> Goal of the exercise
Entries follow. Give back exactly the lines starting at the one containing "else if negb" and ending at the one containing "[None] is running out of fuel. *)", and no other lines.

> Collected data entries
== == ==
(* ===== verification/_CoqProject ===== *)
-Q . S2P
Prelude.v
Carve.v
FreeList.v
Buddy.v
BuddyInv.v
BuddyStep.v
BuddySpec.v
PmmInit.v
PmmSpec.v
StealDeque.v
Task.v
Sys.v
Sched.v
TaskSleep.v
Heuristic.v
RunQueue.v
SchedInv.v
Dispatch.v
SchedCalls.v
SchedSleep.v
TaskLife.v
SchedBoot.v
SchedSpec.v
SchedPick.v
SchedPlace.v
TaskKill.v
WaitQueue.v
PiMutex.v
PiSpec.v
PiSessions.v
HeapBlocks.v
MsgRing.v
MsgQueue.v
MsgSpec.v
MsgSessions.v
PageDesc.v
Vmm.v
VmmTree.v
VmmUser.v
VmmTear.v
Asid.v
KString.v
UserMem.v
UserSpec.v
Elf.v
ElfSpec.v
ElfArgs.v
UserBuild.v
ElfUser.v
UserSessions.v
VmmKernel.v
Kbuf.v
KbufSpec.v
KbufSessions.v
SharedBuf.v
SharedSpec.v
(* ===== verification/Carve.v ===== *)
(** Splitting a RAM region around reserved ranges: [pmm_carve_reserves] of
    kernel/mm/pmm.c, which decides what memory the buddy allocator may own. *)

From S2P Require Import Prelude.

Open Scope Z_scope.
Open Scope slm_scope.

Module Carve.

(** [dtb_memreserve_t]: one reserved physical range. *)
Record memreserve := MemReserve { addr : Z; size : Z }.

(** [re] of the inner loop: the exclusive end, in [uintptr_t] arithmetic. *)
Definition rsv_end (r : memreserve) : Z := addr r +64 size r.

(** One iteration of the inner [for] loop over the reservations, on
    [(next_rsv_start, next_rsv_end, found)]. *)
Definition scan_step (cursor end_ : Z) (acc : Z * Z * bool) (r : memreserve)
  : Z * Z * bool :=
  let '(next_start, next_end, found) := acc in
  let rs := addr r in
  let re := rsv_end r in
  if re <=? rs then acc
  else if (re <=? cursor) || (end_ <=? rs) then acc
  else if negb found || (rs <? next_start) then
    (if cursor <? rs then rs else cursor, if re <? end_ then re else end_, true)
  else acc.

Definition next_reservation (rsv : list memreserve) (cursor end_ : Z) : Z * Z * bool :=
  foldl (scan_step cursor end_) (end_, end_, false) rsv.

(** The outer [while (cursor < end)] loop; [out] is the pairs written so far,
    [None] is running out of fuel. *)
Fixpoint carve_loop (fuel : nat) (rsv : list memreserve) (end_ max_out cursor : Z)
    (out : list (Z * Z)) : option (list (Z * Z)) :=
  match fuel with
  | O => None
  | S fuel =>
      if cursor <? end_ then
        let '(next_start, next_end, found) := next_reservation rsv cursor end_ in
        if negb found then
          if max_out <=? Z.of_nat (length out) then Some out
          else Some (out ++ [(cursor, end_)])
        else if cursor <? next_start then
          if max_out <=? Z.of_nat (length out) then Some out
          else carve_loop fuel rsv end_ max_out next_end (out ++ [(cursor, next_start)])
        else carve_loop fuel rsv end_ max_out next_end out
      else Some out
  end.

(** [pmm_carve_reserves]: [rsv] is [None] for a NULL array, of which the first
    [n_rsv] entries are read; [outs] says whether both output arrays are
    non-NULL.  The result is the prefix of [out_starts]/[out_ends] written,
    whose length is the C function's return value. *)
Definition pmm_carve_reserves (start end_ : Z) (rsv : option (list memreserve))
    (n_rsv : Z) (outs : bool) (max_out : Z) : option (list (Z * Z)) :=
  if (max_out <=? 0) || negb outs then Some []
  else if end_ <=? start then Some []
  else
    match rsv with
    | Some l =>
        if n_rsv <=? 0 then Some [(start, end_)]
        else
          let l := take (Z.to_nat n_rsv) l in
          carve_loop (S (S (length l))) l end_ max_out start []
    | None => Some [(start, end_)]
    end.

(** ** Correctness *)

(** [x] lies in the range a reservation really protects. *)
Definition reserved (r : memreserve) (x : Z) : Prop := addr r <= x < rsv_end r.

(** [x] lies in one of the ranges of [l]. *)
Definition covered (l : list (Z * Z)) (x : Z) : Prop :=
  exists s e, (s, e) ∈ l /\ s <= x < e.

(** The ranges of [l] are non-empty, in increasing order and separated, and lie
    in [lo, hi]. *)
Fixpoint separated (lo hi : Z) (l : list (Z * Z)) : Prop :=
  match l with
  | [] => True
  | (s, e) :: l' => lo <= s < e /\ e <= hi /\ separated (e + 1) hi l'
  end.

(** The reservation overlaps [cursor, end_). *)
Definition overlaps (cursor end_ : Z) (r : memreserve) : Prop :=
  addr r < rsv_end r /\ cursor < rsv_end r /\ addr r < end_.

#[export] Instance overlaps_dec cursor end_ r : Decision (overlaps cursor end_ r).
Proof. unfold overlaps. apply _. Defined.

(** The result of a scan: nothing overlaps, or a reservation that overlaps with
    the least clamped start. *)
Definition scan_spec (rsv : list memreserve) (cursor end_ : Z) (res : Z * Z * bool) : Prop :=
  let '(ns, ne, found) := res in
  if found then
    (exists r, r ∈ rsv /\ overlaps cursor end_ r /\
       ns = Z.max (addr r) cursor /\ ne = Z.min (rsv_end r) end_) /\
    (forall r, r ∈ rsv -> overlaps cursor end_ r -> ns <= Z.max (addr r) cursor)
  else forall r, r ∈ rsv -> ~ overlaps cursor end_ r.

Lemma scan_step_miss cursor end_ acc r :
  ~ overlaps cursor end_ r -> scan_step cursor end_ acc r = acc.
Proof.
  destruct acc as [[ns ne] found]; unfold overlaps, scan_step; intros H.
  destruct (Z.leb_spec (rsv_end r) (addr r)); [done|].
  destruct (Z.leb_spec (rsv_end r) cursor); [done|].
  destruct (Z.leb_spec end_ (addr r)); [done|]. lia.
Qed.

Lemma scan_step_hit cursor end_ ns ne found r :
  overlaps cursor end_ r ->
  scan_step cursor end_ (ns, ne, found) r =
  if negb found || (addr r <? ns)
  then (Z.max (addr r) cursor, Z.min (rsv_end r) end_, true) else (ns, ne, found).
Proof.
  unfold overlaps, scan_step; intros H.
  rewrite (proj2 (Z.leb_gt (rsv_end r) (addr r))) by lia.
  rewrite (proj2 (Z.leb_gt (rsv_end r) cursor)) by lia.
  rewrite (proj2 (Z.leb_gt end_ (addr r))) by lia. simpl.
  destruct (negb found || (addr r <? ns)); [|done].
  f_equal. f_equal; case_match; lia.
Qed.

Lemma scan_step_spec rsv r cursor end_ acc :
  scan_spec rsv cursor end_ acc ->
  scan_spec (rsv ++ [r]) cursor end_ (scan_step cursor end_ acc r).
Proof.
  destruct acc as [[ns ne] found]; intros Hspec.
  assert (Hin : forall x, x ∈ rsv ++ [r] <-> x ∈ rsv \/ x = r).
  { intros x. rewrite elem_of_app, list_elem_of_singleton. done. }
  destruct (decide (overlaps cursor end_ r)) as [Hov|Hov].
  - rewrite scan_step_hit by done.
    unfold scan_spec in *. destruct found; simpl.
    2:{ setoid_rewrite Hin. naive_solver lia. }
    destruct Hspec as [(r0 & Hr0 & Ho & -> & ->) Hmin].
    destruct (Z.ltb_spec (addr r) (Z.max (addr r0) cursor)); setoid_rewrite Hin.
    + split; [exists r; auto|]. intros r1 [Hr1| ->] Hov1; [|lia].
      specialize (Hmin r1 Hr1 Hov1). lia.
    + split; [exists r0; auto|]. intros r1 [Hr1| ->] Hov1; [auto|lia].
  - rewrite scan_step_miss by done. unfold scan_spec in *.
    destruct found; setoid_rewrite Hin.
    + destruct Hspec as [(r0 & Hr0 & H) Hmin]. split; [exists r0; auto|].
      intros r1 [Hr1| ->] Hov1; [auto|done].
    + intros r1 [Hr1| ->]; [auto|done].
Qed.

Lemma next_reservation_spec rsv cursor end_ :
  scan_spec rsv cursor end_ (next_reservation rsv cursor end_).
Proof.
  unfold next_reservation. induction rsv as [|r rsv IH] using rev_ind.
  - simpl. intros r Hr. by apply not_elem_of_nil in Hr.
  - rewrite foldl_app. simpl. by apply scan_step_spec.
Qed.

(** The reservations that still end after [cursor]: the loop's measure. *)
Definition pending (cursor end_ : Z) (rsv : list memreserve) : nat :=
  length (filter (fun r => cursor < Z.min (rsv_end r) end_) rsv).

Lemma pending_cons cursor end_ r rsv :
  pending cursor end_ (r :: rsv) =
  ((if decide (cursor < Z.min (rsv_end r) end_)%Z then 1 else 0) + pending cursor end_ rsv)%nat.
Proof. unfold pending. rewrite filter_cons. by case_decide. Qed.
== == ==
> Worked solution
  else if negb found || (rs <? next_start) then
    (if cursor <? rs then rs else cursor, if re <? end_ then re else end_, true)
  else acc.

Definition next_reservation (rsv : list memreserve) (cursor end_ : Z) : Z * Z * bool :=
  foldl (scan_step cursor end_) (end_, end_, false) rsv.

(** The outer [while (cursor < end)] loop; [out] is the pairs written so far,
    [None] is running out of fuel. *)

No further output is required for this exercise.